TEMPO.CO, Jakarta - Pimpinan Pusat Muhammadiyah menilai penggodokan draft rancangan Kitab Undang-Undang Hukum Pidana atau RKUHP oleh Dewan Perwakilan Rakyat tidak sesuai dengan persyaratan pembentukan Peraturan Perubahan Undang-undang.
"Kami melihat proses pembahasan RKUHP ini tidak sesuai dengan persyaratan pembentukan Perpu," Wakil Ketua Lembaga Hikmah Kebijakan Publik PP Muhammadiyah Abdullah Dahlan di Jakarta Pusat, Kamis 7 Juni 2018.
Baca: PP Muhammadiyah Desak Jokowi Cabut Draft RKUHP
Hal tersebut, kata Dahlan, terlihat dari tidak terlibatkanya instansi terkait seperti Komisi Pemberantasan Korupsi dalam pembahasan RKUHP. Menurut dia, kalau KPK terlibat dalam pembahasan tersebut, tentu reaksi lembaga antirasuah itu tidak akan menolak.

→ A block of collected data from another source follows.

(** Counting first changes nothing of that. *)
Lemma count_outcome raw s {A} (c : st Verifier VerifierError A) m v : calm c -> state_store v = s ->
  (forall v, state_store v = s -> runs m v (fun r v' => commit_outcome raw s r (state_store v'))) ->
  runs (_ ← c; m) v (fun r v' => commit_outcome raw s r (state_store v')).
Proof.
  intros Hc Hs Hm. eapply runs_gives; [by apply gives_calm|..]; [intros; apply Hm; congruence|].
  intros e v' Hv _. left. by rewrite Hv, Hs.
Qed.

Lemma verify_against_outcome raw chain decoded ce allow v : commit_event raw -> decode_commit_car raw = Ok decoded ->
  match ce with
  | None => forall out, fields_match raw (dc_inner decoded) ->
      (exists key, key_found (repo raw) key /\ RepoCommit.verify (dc_inner decoded) key = Ok ()) ->
      check_op_cids raw (RepoCommit.data (dc_inner decoded)) (dc_store decoded) = Ok () ->
      Forall2 (op_with_record raw (dc_store decoded)) (ops raw) out -> accepted raw (state_store v) decoded out
  | Some e => verifier_policy options = PolicyError /\ exists expected actual, e = ChainBreak (repo raw) (OfTid (rev raw)) expected actual
  end ->
  runs (verify_against options raw chain decoded ce allow) v (fun r v' => commit_outcome raw (state_store v) r (state_store v')).
Proof.
  intros Hraw Hdec Hce. pose proof (decoded_did raw decoded Hdec) as Hd. unfold verify_against. cbv zeta.
  eapply runs_gives; [by apply check_fields_gives; [|apply Hraw]| |intros e v1 -> _; by left]. intros [] v1 Hv1 Hfields.
  eapply runs_gives; [by apply signature_gives| |intros e v2 -> _; left; by rewrite Hv1]. intros [] v2 Hv2 Hsig. rewrite Hv1 in Hv2.
  pose proof (check_op_cids_no_panic raw (RepoCommit.data (dc_inner decoded)) (dc_store decoded)) as Hnp.
  destruct (check_op_cids _ _ _) as [[]|err|] eqn:Hops; [| |done].
  2: { apply count_outcome; [by destruct err; try apply calm_count|done|]. intros v3 Hv3. by apply recover_outcome. }
  unfold save_verified, rev_string. rewrite Tid.display_digits. cbn [RepoCommit.unfailing].
  rewrite <- Hv2. clear Hnp. apply runs_bind. apply runs_bind. unfold runs at 1, lift. fold (new_chain raw decoded).
  apply runs_bind, runs_attempt. eapply runs_weaken; [apply save_runs|]. intros r v3 Hr.
  assert (Hend : forall v4, state_store v4 = state_store v3 -> (exists u, r = Ok u) \/ (exists e, ce = Some e /\ same_state (state_store v2) (state_store v3)) ->
    runs match ce with Some err => fail err | None => _ ← count events_verified; ops ← verifier_ops raw (dc_store decoded) (ops raw); mret (Some ops) end v4
      (fun r v' => commit_outcome raw (state_store v2) r (state_store v'))).
  { intros v4 Hv4 Hcase. destruct ce as [e|].
    - destruct Hce as (Hp & expected & actual & He). unfold runs, fail. rewrite Hv4.
      destruct Hcase as [[u ->]|(e' & _ & Hsame)]; [right; by exists decoded, expected, actual|by left].
    - destruct Hcase as [[u ->]|(e' & ? & _)]; [|done]. apply runs_bind. unfold runs at 1, count, modify.
      apply runs_bind. eapply runs_weaken; [apply verifier_ops_gives|]. intros r' v6 (Hv6 & _ & out & -> & Hout).
      unfold runs, mret, st_ret. exists decoded. split; [|by rewrite Hv6; cbn; rewrite Hv4]. rewrite Hv2.
      apply Hce; [by apply (Hfields ())|by apply (Hsig ())|done|done]. }
  destruct r as [[]|e|]; [| |done]; cbn.
  - apply Hend; [done|left; by exists ()].
  - case_bool_decide as Hs.
    + destruct Hs as [e' ->]. apply Hend; [done|]. right. by exists e'.
    + by left.
Qed.

Lemma verify_decoded_outcome raw chain decoded allow v : commit_event raw -> decode_commit_car raw = Ok decoded ->
  (forall out, continues_all raw decoded chain -> fields_match raw (dc_inner decoded) ->
    (exists key, key_found (repo raw) key /\ RepoCommit.verify (dc_inner decoded) key = Ok ()) ->
    check_op_cids raw (RepoCommit.data (dc_inner decoded)) (dc_store decoded) = Ok () ->
    Forall2 (op_with_record raw (dc_store decoded)) (ops raw) out -> accepted raw (state_store v) decoded out) ->
  runs (verify_decoded options raw chain decoded allow) v (fun r v' => commit_outcome raw (state_store v) r (state_store v')).
Proof.
  intros Hraw Hdec Hacc. unfold verify_decoded. apply runs_bind, runs_attempt. eapply runs_weaken; [apply previous_root_gives|].
  intros r v1 (Hv1 & Hn & Hprev). destruct r as [prev|err|]; [| |done].
  2: { apply count_outcome; [apply calm_count_inversion|done|]. intros v2 Hv2. by apply recover_outcome. }
  apply runs_bind, runs_attempt. eapply runs_weaken; [apply check_chain_gives, (Hprev prev eq_refl)|].
  intros r v2 (Hv2 & Hn2 & Hce). rewrite Hv1 in Hv2. destruct r as [ce|err|]; [|by apply recover_outcome|done].
  specialize (Hce ce eq_refl). rewrite <- Hv2. apply verify_against_outcome; [done|done|]. destruct ce as [e|]; [done|].
  intros out. rewrite Hv2. by apply Hacc.
Qed.

Lemma gate_gives d v : runs (check_hosting_gate_for_did options d) v (fun r v' => state_store v' = state_store v /\ no_panic r /\
  forall u, r = Ok u -> hosting_policy options = Gate -> exists h, load_hosting d (state_store v) = Ok h /\ is_active h = true).
Proof.
  pose proof (calm_gate options d v) as Hc. unfold runs. destruct (check_hosting_gate_for_did options d v) as [r v'] eqn:Hr. cbn in Hc.
  split_and!; [apply Hc..|]. intros u -> Hg. unfold check_hosting_gate_for_did in Hr. rewrite Hg, bool_decide_true in Hr by done. cbn [negb] in Hr.
  apply st_bind_Ok in Hr as (h & v1 & Hl & Hr). unfold from_store in Hl. injection Hl as Hl%map_err_Ok <-. exists h. split; [done|].
  destruct (is_active h); [done|]. by apply st_bind_Ok in Hr as (? & ? & _ & ?).
Qed.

"Kalau KPK terlibat dalam pembahasan RKUHP, tidak mungkin reaksi KPK seperti ini, hingga menyurati presiden. Ini kan tandanya KPK tidak dilibatkan," ujarnya.
Penolakan KPK itu terkait masuknya delik tindak pidana luar biasa korupsi ke dalam RKUHP. KPK menilai ada potensi pelemahan lembaga antirasuah maupun pemberantasan korupsi jika delik korupsi dimasukkan dalam RKUHP. KPK menolak bahasan delik pidana khusus itu dalam RKUHP. Dan menyurati Presiden Jokowi untuk mempertimbangkan hal tersebut.
Baca juga: Soal Pasal Tipikor di RKUHP, DPR Akan Cari Jalan Tengah
KPK menilai keinginan dari pemerintah dan DPR menyatukan delik pidana khusus dalam RKUHP merujuk kepada KUHP Belanda. Menurut KPK, kondisi korupsi yang terjadi di kedua negara ini tidak bisa disamakan. Korupsi di Belanda tidak semasif di Indonesia.
Selain itu, kata Dahlan, DPR juga tidak melibatkan masyarakat sipil. Artinya pembahasan ini tidak terbuka. "Jadi terkesan ada motif lain di balik RKUHP ini," ujarnya.